The Associated Press told it this way: “A ‘killer rabbit’ attacked President Carter on a recent trip to Plains, Ga., penetrating Secret Service security and forcing the chief executive to beat back the beast with a canoe paddle. The rabbit, which the president later guessed was fleeing in panic from some predator, actually swam toward a canoe from which Carter was fishing in a pond. It was hissing menacingly, its teeth flashing and nostrils flared, and making straight for the president.”

Mr. Carter escaped uninjured, but the same could not be said for his reputation. Two months after surviving the killer rabbit, the president made what came to be known as his “malaise speech,” in which he spoke about Americans’ “crisis of confidence.” A connection between those two events was never proved.

But the killer rabbit had taken its toll. Here was Carter under siege, inept and just plain ridiculous — and trying to smash a rabbit with a canoe paddle. Soon this incident was a punch line in many a late-night comic’s routine.

So, is “the bow” Obama’s “killer rabbit” moment — a silly and seemingly small event that comes to encapsulate growing unease with a president who hasn’t quite figured out that the world is a dangerous place and that it is his job to perceive dangers and act decisively to protect American interests? Time will tell. But “the bow” has all the makings of the sort of iconic event that can ensnare a president and come to crystallize his shortcomings. The dig on Obama, which is now gaining increasing credence beyond conservative pundits, is that he is insufficiently resolute, too deferential and naive about the ways in which adversaries perceive us.

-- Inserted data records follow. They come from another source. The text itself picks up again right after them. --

(* ===== verification/LogIngest.v ===== *)
(** * Telemetry and log ingest ([internal/ingestcore] server, logingest, ota)

    The telemetry push and its log ride-along: the parsers, the reassembly of
    one log frame inside the telemetry transaction, the post-commit headers and
    the firmware download. Timestamps are seconds. The INET syntax check of the
    database is a parameter. *)

From S2P Require Import Prelude GoLib Crypto Db Rollout OtaTicket.
Import GoLib Crypto.

Module LogIngest.

(** ** Parsers *)

(** [pInt64]: [None] when absent or unparsable. *)
Definition pInt64 (s : string) : option Z :=
  match parse_int s 64 with
  | (n, None) => Some n
  | (_, Some _) => None
  end.

(** [parseDiag]: later keys win. *)
Definition diag_add (m : gmap string string) (tok : bytes) : gmap string string :=
  match cut tok 61 with
  | Some (k, v) => <[string_of_bytes k := string_of_bytes v]> m
  | None => m
  end.
Definition parseDiag (s : string) : gmap string string :=
  foldl diag_add ∅ (fields (bytes_of_string s)).

Definition mget (m : gmap string string) (k : string) : string := default ""%string (m !! k).

(** [ni], [nbool], [ntext]: a value or SQL NULL. [ni] and [pInt64] agree. *)
Definition ni (s : string) : option Z := pInt64 s.
Definition nbool (s : string) : option bool :=
  if bool_decide (s = "1"%string) then Some true
  else if bool_decide (s = "0"%string) then Some false else None.
Definition ntext (s : string) : option string :=
  if bool_decide (s = ""%string) then None else Some s.

Record logFrame := MkFrame {
  epoch : Z; end_ : Z; base : option Z; gapClaim : Z; explicit : bool }.

Definition parseLogFrame (q : query_params) (frameHdr : string) : option logFrame :=
  let fallback :=
    match pInt64 (qget q "off") with
    | None => None
    | Some e => Some (MkFrame (default 0 (pInt64 (qget q "bc"))) e None 0 false)
    end in
  if bool_decide (frameHdr = ""%string) then fallback
  else
    let m := parseDiag frameHdr in
    match pInt64 (mget m "ep"), pInt64 (mget m "end") with
    | Some ep, Some e =>
        Some (MkFrame ep e (pInt64 (mget m "base")) (default 0 (pInt64 (mget m "gap"))) true)
    | _, _ => fallback
    end.

Definition logFrameMax_default : Z := 65536.
Definition logFrameMaxFromEnv (v : string) : Z :=
  match parse_int v 64 with
  | (n, None) => if 0 <? n then n else logFrameMax_default
  | _ => logFrameMax_default
  end.

(** ** Tables *)

Record log_cursor := MkLogCursor { c_epoch : Z; ack_off : Z; last_seq : Z }.

(** A device_log_fragment row under its key (serial, epoch, end_off). *)
Record fragment := MkFragment { start_off : option Z; f_payload : string; f_gap : bool }.

Record log_row := MkLog {
  l_time : Z; l_serial : string; l_boot : option Z; l_seq : option Z;
  offset_start : option Z; l_payload : string; source : string; l_gap : bool;
  suspect : bool; ctid : Z }.

Record telemetry_row := MkTelemetry {
  tm_time : Z; tm_serial : string; batt_mv : option Z; batt_pct : option Z;
  bad_boots : option Z; boot_count : option Z; reset_reason : option string;
  usb : option bool; uptime_ms : option Z; running_ver : option string;
  tm_channel : option string; diag_run : string; diag_runstate : option Z;
  diag_o0 : option Z; diag_o1 : option Z; diag_inv : option string; diag_boots : option Z;
  diag_rr : option Z; diag_ota_rr : option Z; diag_mv : option Z; diag_mv_err : option Z;
  diag_stage : option string; src_ip : option string }.

Record db := MkDb {
  ota : Rollout.tables;
  telemetry : list telemetry_row;
  log_cursors : gmap string log_cursor;
  fragments : gmap (string * Z * Z) fragment;
  logs : list log_row }.

Definition set_ota o (d : db) : db :=
  MkDb o (telemetry d) (log_cursors d) (fragments d) (logs d).
Definition add_telemetry r (d : db) : db :=
  MkDb (ota d) (telemetry d ++ [r]) (log_cursors d) (fragments d) (logs d).
Definition set_log_cursors f (d : db) : db :=
  MkDb (ota d) (telemetry d) (f (log_cursors d)) (fragments d) (logs d).
Definition set_fragments f (d : db) : db :=
  MkDb (ota d) (telemetry d) (log_cursors d) (f (fragments d)) (logs d).
Definition set_logs l (d : db) : db :=
  MkDb (ota d) (telemetry d) (log_cursors d) (fragments d) l.

Definition known (serial : string) (d : db) : bool :=
  bool_decide (is_Some (Rollout.devices (ota d) !! serial)).

(** ** Reassembly of one frame (logingest.go) *)

(** The checks made before the cursor is read. *)
Definition frame_plausible (lf : logFrame) (payload : string) (maxFrame : Z) : bool :=
  if bool_decide (payload = ""%string) || (end_ lf <? 0) then false
  else if explicit lf then
    match base lf with
    | Some b => if end_ lf <? b then false
                else if gapClaim lf <? 0 then false
                else negb (maxFrame <? i64 (end_ lf - b))
    | None => negb (gapClaim lf <? 0)
    end
  else true.

Definition create_cursor (serial : string) (d : db) : result db_err unit * db :=
  if negb (known serial d) then (Err EConstraint, d)
  else match log_cursors d !! serial with
  | Some _ => (Ok tt, d)
  | None => (Ok tt, set_log_cursors (insert serial (MkLogCursor 0 0 0)) d)
  end.

(** [ON CONFLICT DO NOTHING RETURNING true]. *)
Definition insert_fragment (key : string * Z * Z) (f : fragment) (d : db)
    : result db_err unit * db :=
  match fragments d !! key with
  | Some _ => (Err ENoRows, d)
  | None => (Ok tt, set_fragments (insert key f) d)
  end.

Definition append_log (r : Z → log_row) (d : db) : db :=
  set_logs (logs d ++ [r (zlen (logs d))]) d.

(** The cursor after a frame: a newer epoch resets it, the same epoch keeps the
    maximum, an older one leaves it. *)
Definition advance (lf : logFrame) (cur : log_cursor) : Z * Z :=
  if c_epoch cur <? epoch lf then (epoch lf, end_ lf)
  else if epoch lf =? c_epoch cur then
    (c_epoch cur, if ack_off cur <? end_ lf then end_ lf else ack_off cur)
  else (c_epoch cur, ack_off cur).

You would be hard pressed to come up with a better encapsulation of this sense than “the bow.” And unlike Carter’s case, Obama’s faux pas happened in a real-world diplomatic context. In that regard, the bow may have topped the rabbit (and even the last most embarrassing encounter between a Japanese official and a U.S. president, which, to be fair, was involuntary) in the annals of presidential embarrassments.